Detect if incoming connections request a specific hostname/domain using SNI and reply with the appropriate server certificate.
To support Automated Certificate Management Environment (ACME) for Let's Encrypt and potentially other CAs, it would be desirable to support Domain Validation with Server Name Indication (DVSNI) as part of the server-side SNI implementation.

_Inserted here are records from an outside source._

(** * PiggyPLAN: the client-side game store ([src/components/store/gameStore.ts])

    A shallow embedding of the store and of the properties its specification
    states about it.

    Modelling choices.
    - A JavaScript [number] is a value of [num]: [NaN], the two infinities,
      or a finite number.  A finite double is a rational, so finite numbers
      are carried as [Q].  Comparisons, [Math.max], [Math.min], [Math.round],
      [Math.floor] and [Math.abs] are exact on doubles and are modelled
      exactly.  [+] and [-] are modelled as exact rational operations,
      where the source rounds the result to the nearest double.  The two
      agree whenever the exact result is a double, in particular when the
      operands and the result are whole numbers of magnitude at most 2^53:
      every statement that gives the value of a sum or of a difference is
      made in that range.  Statements about the sign or the order of a
      result hold of the rounded result as well, since rounding is monotone
      and leaves whole numbers of that range alone.  [-0] is identified
      with [0] (they are [===]-equal), and every numeric literal the store
      writes is an integer [int z].
    - [Record<K, V>] over one of the three fixed key types is a record with
      one field per key, read and written by key with a getter and a setter.
    - The module-level variable [state] and the pet-age map that lives in
      [localStorage] form the [World] each mutator transforms.  The write
      of [state] to [localStorage] and the listener fan-out do not feed back
      into [state]; they are left out.
    - [uid()] and [Date.now()] are inputs ([Env]) of the mutators that call
      them.
    - [normalize] is embedded twice: on the declared type [GameState], which
      is what every mutator hands it, and on untyped JSON-like objects
      ([Raw.normalize]), which is what [JSON.parse] can hand it at boot.
      [raw_normalize_encode] shows that the two agree on well-typed states. *)

From Stdlib Require Import ZArith QArith Qround Qabs Lqa Lia.
From stdpp Require Import gmap strings list fin_maps pretty.

Set Warnings "-register-all".
Local Open Scope Z_scope.

(* ================================================================= *)
(** ** JavaScript numbers *)

Inductive num : Type :=
| NaN
| NInf
| PInf
| Fin (q : Q).

(** An integer literal. *)
Definition int (z : Z) : num := Fin (inject_Z z).

Definition Qlt_bool (x y : Q) : bool := negb (Qle_bool y x).

(** [a < b] *)
Definition num_lt (a b : num) : bool :=
  match a, b with
  | NaN, _ | _, NaN => false
  | _, NInf => false
  | NInf, _ => true
  | PInf, _ => false
  | Fin _, PInf => true
  | Fin x, Fin y => Qlt_bool x y
  end.

(** [a <= b] *)
Definition num_le (a b : num) : bool :=
  match a, b with
  | NaN, _ | _, NaN => false
  | NInf, _ => true
  | _, PInf => true
  | _, NInf => false
  | PInf, _ => false
  | Fin x, Fin y => Qle_bool x y
  end.

(** [a > b] and [a >= b] *)
Definition num_gt (a b : num) : bool := num_lt b a.
Definition num_ge (a b : num) : bool := num_le b a.

Definition isFinite (n : num) : bool :=
  match n with Fin _ => true | _ => false end.
Lemma run_members s E b trace :
  ∀ c i l x,
  fst (Model.run s E b trace c) !! i = Some l → x ∈ l →
  touched s b trace i (Model.tag x) ∨ ∃ l0, c !! i = Some l0 ∧ x ∈ l0.
Proof.
  induction trace as [|[st A] trace IH]; intros c i l x Hl Hx.
  - right. eauto.
  - cbn [Model.run fst] in Hl.
    destruct (IH _ _ _ _ Hl Hx) as [(st' & A' & Hin & Hi & Ht)|(l0 & Hl0 & Hx0)].
    + left. exists st', A'. split; [by right|done].
    + unfold Model.step in Hl0. cbn [fst] in Hl0.
      destruct (decide (i = Z.to_nat (Model.set_index s b A))) as [->|Hne].
      * apply list_lookup_insert_Some in Hl0 as [(_ & <- & Hlt)|[? _]]; [|done].
        apply access_members in Hx0 as [Ht|Hin].
        -- left. exists st, A. split; [by left|done].
        -- right. destruct (c !! Z.to_nat (Model.set_index s b A)) as [l1|];
             [eauto|by apply elem_of_nil in Hin].
      * rewrite list_lookup_insert_ne in Hl0 by done. right. eauto.
Qed.
(** * Evaluation harness of main.py: backend choice, timed evaluation loop,
      running averages and progress lines.

    The development embeds [main], [validata], [_time], [AverageMeter] and
    [ProgressMeter] of [src/main.py].  Python statements that touch the
    outside world (printing, the clock, the accelerator, the model and the
    loss) are run in a small monad that threads a [World] and logs every
    such action as an [Event]; a Python exception is an [Err] result that
    cuts the rest of the computation short.

    Numbers.  Python integers are [Z].  Clock readings and the values that
    the loop records are Python floats in the program.  For the loop they
    are taken as exact rationals ([Q]): what is proved of the loop is the
    order of its actions, its exceptions and its counts, and the order of
    the recorded times under a clock that does not run backwards.  The
    arithmetic of the meter itself (rounding, OverflowError) is modelled on
    binary64 floats in the module [F64] below.  *)

From Stdlib Require Import ZArith QArith Lia Lqa List.
From Stdlib Require Floats.
From stdpp Require Import base strings gmap.

Local Open Scope Z_scope.

(** ** Exceptions and results *)

Inductive Exc : Type :=
| AssertionError (msg : string)
| NameError (name : string)
| KeyError (key : string)
| ZeroDivisionError
| OverflowError
| ModelError (msg : string)     (* raised inside [model(inputs)] *)
| LossError (msg : string).     (* raised inside [loss(output, target)] *)

Inductive result (A : Type) : Type :=
| Ok (a : A)
| Err (e : Exc).
Arguments Ok {A} a.
Arguments Err {A} e.

Definition is_ok {A} (r : result A) : bool :=
  match r with Ok _ => true | Err _ => false end.

(** ** Tensors and batches *)

(** Where a tensor lives: an ordinary CPU tensor, a tensor moved with
    [.cuda()], or one converted with [.to_mkldnn()]. *)
Inductive Layout : Type := Dense | Cuda | Mkldnn.

Record Tensor : Type := mkTensor { payload : Z; layout : Layout }.

Definition tensor_cuda (t : Tensor) : Tensor :=
  {| payload := payload t; layout := Cuda |}.

Definition tensor_to_mkldnn (t : Tensor) : Tensor :=
  {| payload := payload t; layout := Mkldnn |}.

(** One item of the iterator: [sample["input"]] is a dict of tensors,
    [sample["target"]] the label tensor. *)
Record Sample : Type := mkSample {
  input : gmap string Tensor;
  target : Tensor
}.

(** ** The three backends named by the banner of [main]. *)
Inductive Backend : Type := Accelerator | OptimizedCPU | PlainCPU.

(** ** Command line arguments ([argparse] namespace).  [cuda] is the
    attribute that [main] adds at line 55. *)
Record Args : Type := mkArgs {
  no_cuda : bool;
  mkldnn : bool;
  evaluate : bool;
  print_freq : Z;
  cuda : bool
}.
(** A statement that raises ends the sequence it is in. *)
Lemma bind_raise {S A B} (m : comp S A) (k : A → comp S B) (st st' : S) e :
  m st = (Raise e, st') → bind m k st = (Raise e, st').
Proof. intros Hm. unfold bind. by rewrite Hm. Qed.

Lemma bind_ok {S A B} (m : comp S A) (k : A → comp S B) (st st' : S) a :
  m st = (Ok a, st') → bind m k st = k a st'.
Proof. intros Hm. unfold bind. by rewrite Hm. Qed.

(** Inverting a completed sequence. *)
Lemma bind_ok_inv {S A B} (m : comp S A) (k : A → comp S B) (st st' : S) b :
  bind m k st = (Ok b, st') →
  ∃ a st1, m st = (Ok a, st1) ∧ k a st1 = (Ok b, st').
Proof.
  unfold bind. destruct (m st) as [[a|e] st1]; [eauto|done].
Qed.

Lemma call_inv {A} (ev : @event Config) (f : comp (@process Ext) A) s r s' :
  call ev f s = (r, s') →
  ∃ p, f (proc s) = (r, p) ∧ s' = Loading p (trace s ++ [ev]).
Proof.
  unfold call. destruct (f (proc s)) as [r1 p]. intros [= <- <-]. eauto.
Qed.

Lemma getitem_ok_inv {A} (m : gmap string A) (k : string) s a s' :
  getitem m k s = (Ok a, s') → m !! k = Some a ∧ s' = s.
Proof.
  unfold getitem. destruct (m !! k); [|done]. by intros [= <- <-].
Qed.

Lemma load_logger_inv X s parser handles s' :
  load_logger X s = (Ok (parser, handles), s') →
  ∃ logger_section cli verbosity p1 p2,
    make_config_parser X (proc s) = (Ok parser, p1)
    ∧ parser !! "logger" = Some logger_section
    ∧ parser !! "CLI" = Some cli
    ∧ cli !! "verbosity" = Some verbosity
    ∧ make_logger X logger_section verbosity p1 = (Ok handles, p2)
    ∧ s' = Loading p2 (trace s ++ [EvMakeConfigParser;
                                   EvMakeLogger logger_section verbosity]).
Proof.
  unfold load_logger. intros Hrun.
  apply bind_ok_inv in Hrun as (parser' & s1 & (p1 & Hparse & ->)%call_inv & Hrun).
  apply bind_ok_inv in Hrun as (logger_section & ? & [Hsec ->]%getitem_ok_inv & Hrun).
  apply bind_ok_inv in Hrun as (cli & ? & [Hcli ->]%getitem_ok_inv & Hrun).
  apply bind_ok_inv in Hrun as (verbosity & ? & [Hverb ->]%getitem_ok_inv & Hrun).
  apply bind_ok_inv in Hrun as (handles' & s2 & (p2 & Hmake & ->)%call_inv & Hrun).
  injection Hrun as <- <- <-. simpl in *.
  exists logger_section, cli, verbosity, p1, p2.
  by rewrite <- app_assoc.
Qed.

Lemma quiet_third_party_run s :
  quiet_third_party s
  = (Ok tt,
     Loading (Process (<["matplotlib" := INFO]>
                         (<["PIL" := INFO]> (log_levels (proc s))))
                      (ext (proc s)))
             (trace s ++ [EvSetLevel "PIL" INFO; EvSetLevel "matplotlib" INFO])).
Proof.
  unfold quiet_third_party, bind, call, set_level; simpl.
  by rewrite <- app_assoc.
Qed.

(** ** The claims about the module initialization *)

(** C7. Initialization order: a load of the module that completes has made
    exactly these calls, once each and in this order, each from the state
    the one before left: the parser is built; the logger and consoles are
    made from the parser's [logger] section and the [verbosity] of its
    [CLI] section; the CLI-context settings are parsed from its [CLI_CTX]
    section; the loggers [PIL] and [matplotlib] are set to the
    informational level; the parser is digested into [config]; the frame is
    built from [config]. *)
Theorem module_init_order X s m s' :
  module_init X s = (Ok m, s') →
  ∃ logger_section cli verbosity section p1 p2 p3 p5,
    make_config_parser X (proc s) = (Ok (parser m), p1)
    ∧ parser m !! "logger" = Some logger_section
    ∧ parser m !! "CLI" = Some cli
    ∧ cli !! "verbosity" = Some verbosity
    ∧ make_logger X logger_section verbosity p1
      = (Ok (logger m, console m, error_console m), p2)
    ∧ parser m !! "CLI_CTX" = Some section
    ∧ parse_cli_ctx X section p2 = (Ok (cli_ctx_settings m), p3)
    ∧ digest_parser X (parser m)
        (Process (<["matplotlib" := INFO]> (<["PIL" := INFO]> (log_levels p3)))
                 (ext p3))
      = (Ok (g_config m), p5)
    ∧ ManimFrame X (g_config m) p5 = (Ok (frame m), proc s')
    ∧ trace s' = trace s ++
        [ EvMakeConfigParser;
          EvMakeLogger logger_section verbosity;
          EvParseCliCtx section;
          EvSetLevel "PIL" INFO;
          EvSetLevel "matplotlib" INFO;
          EvDigestParser (parser m);
          EvManimFrame (g_config m) ].
Proof.
  unfold module_init. intros Hrun.
  apply bind_ok_inv in Hrun
    as ([parser [[logger console] error_console]] & s1 & Hlog & Hrun).
  apply load_logger_inv in Hlog
    as (logger_section & cli & verbosity & p1 & p2
        & Hparse & Hsec & Hcli & Hverb & Hmake & ->).
  apply bind_ok_inv in Hrun as (ctx & s2 & Hctx & Hrun).
  unfold load_cli_ctx in Hctx.
  apply bind_ok_inv in Hctx
    as (section & ? & [Hctxsec ->]%getitem_ok_inv & Hctx).
  apply call_inv in Hctx as (p3 & Hcli_ctx & ->).
  apply bind_ok_inv in Hrun as ([] & s3 & Hquiet & Hrun).
  rewrite quiet_third_party_run in Hquiet. injection Hquiet as <-.
  apply bind_ok_inv in Hrun
    as (config & s4 & (p5 & Hdigest & ->)%call_inv & Hrun).
  apply bind_ok_inv in Hrun
    as (frame & s5 & (p6 & Hframe & ->)%call_inv & Hrun).
  injection Hrun as <- <-. simpl in *.
  exists logger_section, cli, verbosity, section, p1, p2, p3, p5.
  repeat split; try done.
  by rewrite <- !app_assoc.
Qed.

(** C8, amended. The third-party loggers are silenced by the module's own
    statements: once [make_logger] and [parse_cli_ctx] have returned,
    whatever they did, the module sets the levels of [PIL] and [matplotlib]
    to the informational level, changes nothing else, and only then goes on
    to digest the parser. *)
Theorem third_party_loggers_suppressed_by_module X s parser handles s2 ctx s3 :
  load_logger X s = (Ok (parser, handles), s2) →
  load_cli_ctx X parser s2 = (Ok ctx, s3) →
  ∃ s4,
    quiet_third_party s3 = (Ok tt, s4)
    ∧ suppressed (proc s4)
    ∧ log_levels (proc s4)
      = <["matplotlib" := INFO]> (<["PIL" := INFO]> (log_levels (proc s3)))
    ∧ ext (proc s4) = ext (proc s3)
    ∧ trace s4
      = trace s3 ++ [EvSetLevel "PIL" INFO; EvSetLevel "matplotlib" INFO]
    ∧ module_init X s
      = bind (load_config X parser)
          (λ config,
             bind (load_frame X config)
               (λ frame,
                  ret (Module_ parser handles.1.1 handles.1.2 handles.2
                               ctx config frame)))
          s4.
Proof.
  intros Hlog Hctx. eexists. split; [apply quiet_third_party_run|].
  repeat split; simpl.
  - rewrite lookup_insert_ne by done. apply lookup_insert_eq.
  - apply lookup_insert_eq.
  - unfold module_init. rewrite (bind_ok _ _ _ _ _ Hlog).
    destruct handles as [[logger console] error_console].
    rewrite (bind_ok _ _ _ _ _ Hctx).
    by rewrite (bind_ok _ _ _ _ _ (quiet_third_party_run s3)).
Qed.
(** ** Every way in which the run can end with an exception *)

Lemma get_sp500_tickers_raises (w : World) (csv_file : string) (e : exn) :
  result (get_sp500_tickers w csv_file) = inl e ->
  (read_csv w csv_file = inl e /\ e <> FileNotFoundError)
  \/ (exists df, read_csv w csv_file = inr df
                 /\ csv_column "Symbol" df = None
                 /\ e = KeyError "Symbol").
Proof.
  unfold get_sp500_tickers. destruct (read_csv w csv_file) as [e'|df].
  - destruct e'; simpl; autorewrite with run; intros H; inversion H; subst;
      left; split; try reflexivity; discriminate.
  - destruct (csv_column "Symbol" df) eqn:Ec; autorewrite with run;
      intros H; inversion H; subst. right. now exists df.
Qed.

(** X20.  An exception leaves [main] in three cases only: [read_csv]
    raised something other than [FileNotFoundError]; the file was read
    but has no [Symbol] column ([KeyError]); or the frame could not be
    built because a retained series repeats a date ([ValueError]).  No
    failure of a download or of an FMP request is among them. *)
Theorem fatal_errors_of_main {L : Libraries} (w : World) (e : exn) :
  result (main w) = Uncaught e ->
  (read_csv w default_csv_file = inl e /\ e <> FileNotFoundError)
  \/ (exists df, read_csv w default_csv_file = inr df
                 /\ csv_column "Symbol" df = None
                 /\ e = KeyError "Symbol")
  \/ (e = ValueError "cannot reindex on an axis with duplicate labels"
      /\ exists tickers t s,
           result (get_sp500_tickers w default_csv_file) = inr tickers
           /\ In (t, s) (result (collect_returns w tickers
                                   (getenv w "FMP_API_KEY")))
           /\ ~ NoDup (dates s)).
Proof.
  rewrite main_result.
  destruct (result (get_sp500_tickers w default_csv_file)) as [e'|[|t ts]] eqn:Eg.
  - intros H. inversion H; subst e'.
    destruct (get_sp500_tickers_raises _ _ _ Eg) as [Hl|Hr]; auto.
  - discriminate.
  - destruct (DataFrame_of_dict _) as [e'|df] eqn:Ed; [|discriminate].
    intros H. inversion H; subst e'. right. right.
    unfold DataFrame_of_dict in Ed.
    destruct (homogenize _ _) as [e'|cols] eqn:Eh; [|discriminate].
    inversion Ed; subst e'.
    destruct (homogenize_raises _ _ _ Eh) as (He & t' & s' & Hin & Hd & _).
    split; [exact He|]. exists (t :: ts), t', s'. auto.
Qed.

Lemma fatal_errors_of_main_witness :
  result (main Sample.w_repeated)
  = Uncaught (ValueError "cannot reindex on an axis with duplicate labels")
  /\ ((read_csv Sample.w_repeated default_csv_file
       = inl (ValueError "cannot reindex on an axis with duplicate labels")
       /\ ValueError "cannot reindex on an axis with duplicate labels"
          <> FileNotFoundError)
      \/ (exists df, read_csv Sample.w_repeated default_csv_file = inr df
                     /\ csv_column "Symbol" df = None
                     /\ ValueError "cannot reindex on an axis with duplicate labels"
                        = KeyError "Symbol")
      \/ (ValueError "cannot reindex on an axis with duplicate labels"
          = ValueError "cannot reindex on an axis with duplicate labels"
          /\ exists tickers t s,
               result (get_sp500_tickers Sample.w_repeated default_csv_file)
               = inr tickers
               /\ In (t, s) (result (collect_returns Sample.w_repeated tickers
                                       (getenv Sample.w_repeated "FMP_API_KEY")))
               /\ ~ NoDup (dates s))).
Proof.
  split; [vm_compute; reflexivity|].
  apply (fatal_errors_of_main Sample.w_repeated). vm_compute; reflexivity.
Defined.
(** * Package linter of melange: registry of checks and tree enforcement

    Shallow embedding of [pkg/build/linter.go].  The Go file defines four
    check predicates over a directory entry, a registry [Linters] that maps a
    check name to its predicate and remediation hint, and [lintPackageFs],
    which walks a filesystem tree with [fs.WalkDir] and applies the requested
    checks to every entry, returning the first failure.

    Layout: the small parts of the Go standard library the file relies on
    ([error] values and [fmt.Errorf], [regexp.MatchString] for the four
    patterns, [io/fs] entries and [fs.WalkDir]) are modelled first, each in a
    module named after its Go package; the definitions of [linter.go] follow
    with the names they have in the source; the theorems come last. *)

From stdpp Require Import gmap strings list.
From Stdlib Require Import ZArith Ascii String Lia.

Local Open Scope Z_scope.

(** ** Go [error] values

    An [error] interface value is [option error]: [None] is [nil].
    [errorString] is what [errors.New] and a [fmt.Errorf] without [%w] build;
    [wrapError] is what [fmt.Errorf] builds when its format has one [%w]: the
    formatted text together with the wrapped error that [Unwrap] returns.
    [PathError] is [*fs.PathError], the error the [os] filesystem reports.
    [fs.SkipDir] and [fs.SkipAll] are sentinel values compared by identity
    ([err == SkipDir]) inside [fs.WalkDir], so they are constructors of their
    own: an [errorString] with the same text is a different value, as in Go. *)

Inductive error : Type :=
| errorString (s : string)
| wrapError (msg : string) (err : error)
| PathError (Op Path : string) (Err : error)
| SkipDir
| SkipAll.

(** [err.Error()] *)
Fixpoint Error (e : error) : string :=
  match e with
  | errorString s => s
  | wrapError msg _ => msg
  | PathError op path err => op +:+ " " +:+ path +:+ ": " +:+ Error err
  | SkipDir => "skip this directory"
  | SkipAll => "skip everything and stop the walk"
  end.

(** [errors.Unwrap(err)] *)
Definition Unwrap (e : error) : option error :=
  match e with
  | wrapError _ err => Some err
  | PathError _ _ err => Some err
  | _ => None
  end.

(** The one-character string holding a double quote (byte 34), which the
    Go format strings write with a backslash escape. *)
Definition dquote : string := String (ascii_of_nat 34) EmptyString.

(** [strings.Contains(s, sub)] as a proposition. *)
Definition Contains (s sub : string) : Prop :=
  exists before after, s = before +:+ sub +:+ after.

(** [strings.HasPrefix(s, prefix)] and [strings.HasSuffix(s, suffix)]. *)
Definition HasPrefix (s prefix : string) : bool := String.prefix prefix s.

Fixpoint HasSuffix (s suffix : string) : bool :=
  String.eqb s suffix ||
  match s with
  | EmptyString => false
  | String _ s' => HasSuffix s' suffix
  end.

(** ** The fragment of Go regular expressions the linter uses

    The four patterns of the file use literals, concatenation, a group with
    alternation, an optional group, and the anchors [^] and [$] (without the
    [m] flag: beginning and end of the text).  [matchFrom r pos s] lists every
    way [r] can match at offset [pos] of the text, [s] being the text from
    that offset on; each way is the offset and the text after the match.
    [MatchString] is unanchored, as in Go: it reports whether the pattern
    matches at some offset. *)

Module regexp.

Inductive Regexp : Type :=
| Lit (l : string)
| Cat (r1 r2 : Regexp)
| Alt (r1 r2 : Regexp)
| Quest (r : Regexp)
| BeginText
| EndText.

(** [stripPrefix l s] is the rest of [s] after its prefix [l], if [l] is one. *)
Fixpoint stripPrefix (l s : string) : option string :=
  match l with
  | EmptyString => Some s
  | String a l' =>
      match s with
      | EmptyString => None
      | String b s' => if Ascii.eqb a b then stripPrefix l' s' else None
      end
  end.

Fixpoint matchFrom (r : Regexp) (pos : nat) (s : string) : list (nat * string) :=
  match r with
  | Lit l =>
      match stripPrefix l s with
      | Some rest => [((pos + String.length l)%nat, rest)]
      | None => []
      end
  | Cat r1 r2 =>
      flat_map (fun m => matchFrom r2 (fst m) (snd m)) (matchFrom r1 pos s)
  | Alt r1 r2 => matchFrom r1 pos s ++ matchFrom r2 pos s
  | Quest r1 => matchFrom r1 pos s ++ [(pos, s)]
  | BeginText => if Nat.eqb pos 0 then [(pos, s)] else []
  | EndText => match s with EmptyString => [(pos, s)] | String _ _ => [] end
  end.

Definition matchesAt (r : Regexp) (pos : nat) (s : string) : bool :=
  match matchFrom r pos s with
  | [] => false
  | _ :: _ => true
  end.

Fixpoint searchFrom (r : Regexp) (pos : nat) (s : string) : bool :=
  matchesAt r pos s ||
  match s with
  | EmptyString => false
  | String _ s' => searchFrom r (S pos) s'
  end.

This has been raised on the mailing list:
How should SNI server support work:
- transports can continue to be configured the way they are now and work the same way
- if a connection comes in without SNI, the default certificate configured for the transport should be used, as it is now
- configuration support at the stack level and in repro.config for adding supplementary certificates / virtual hosted domains
- if a connection request comes in with SNI and the certificate is available, it should be used instead of the default certificate for the transport
- some parameters for the transport (e.g. client verification mode) remain constant
- other per-transport parameters (RecordRouteUri) may need to be adjusted based on the domain selected by SNI
- this flexibility could be achieved by creating additional "virtual" transports in repro.config, possibly overlapping the bind addresses of existing transports, or maybe creating a wildcard/regex rule or lookup table for Record Route URI values
Transport<n>Type is another parameter that may need to vary based on SNI. e.g. some domains may be for SIP over TLS, while other domains may be for WebSockets over TLS (WSS)
It may be worthwhile looking at whether a single transport can serve either SIP or WebSockets dynamically even on the same domain.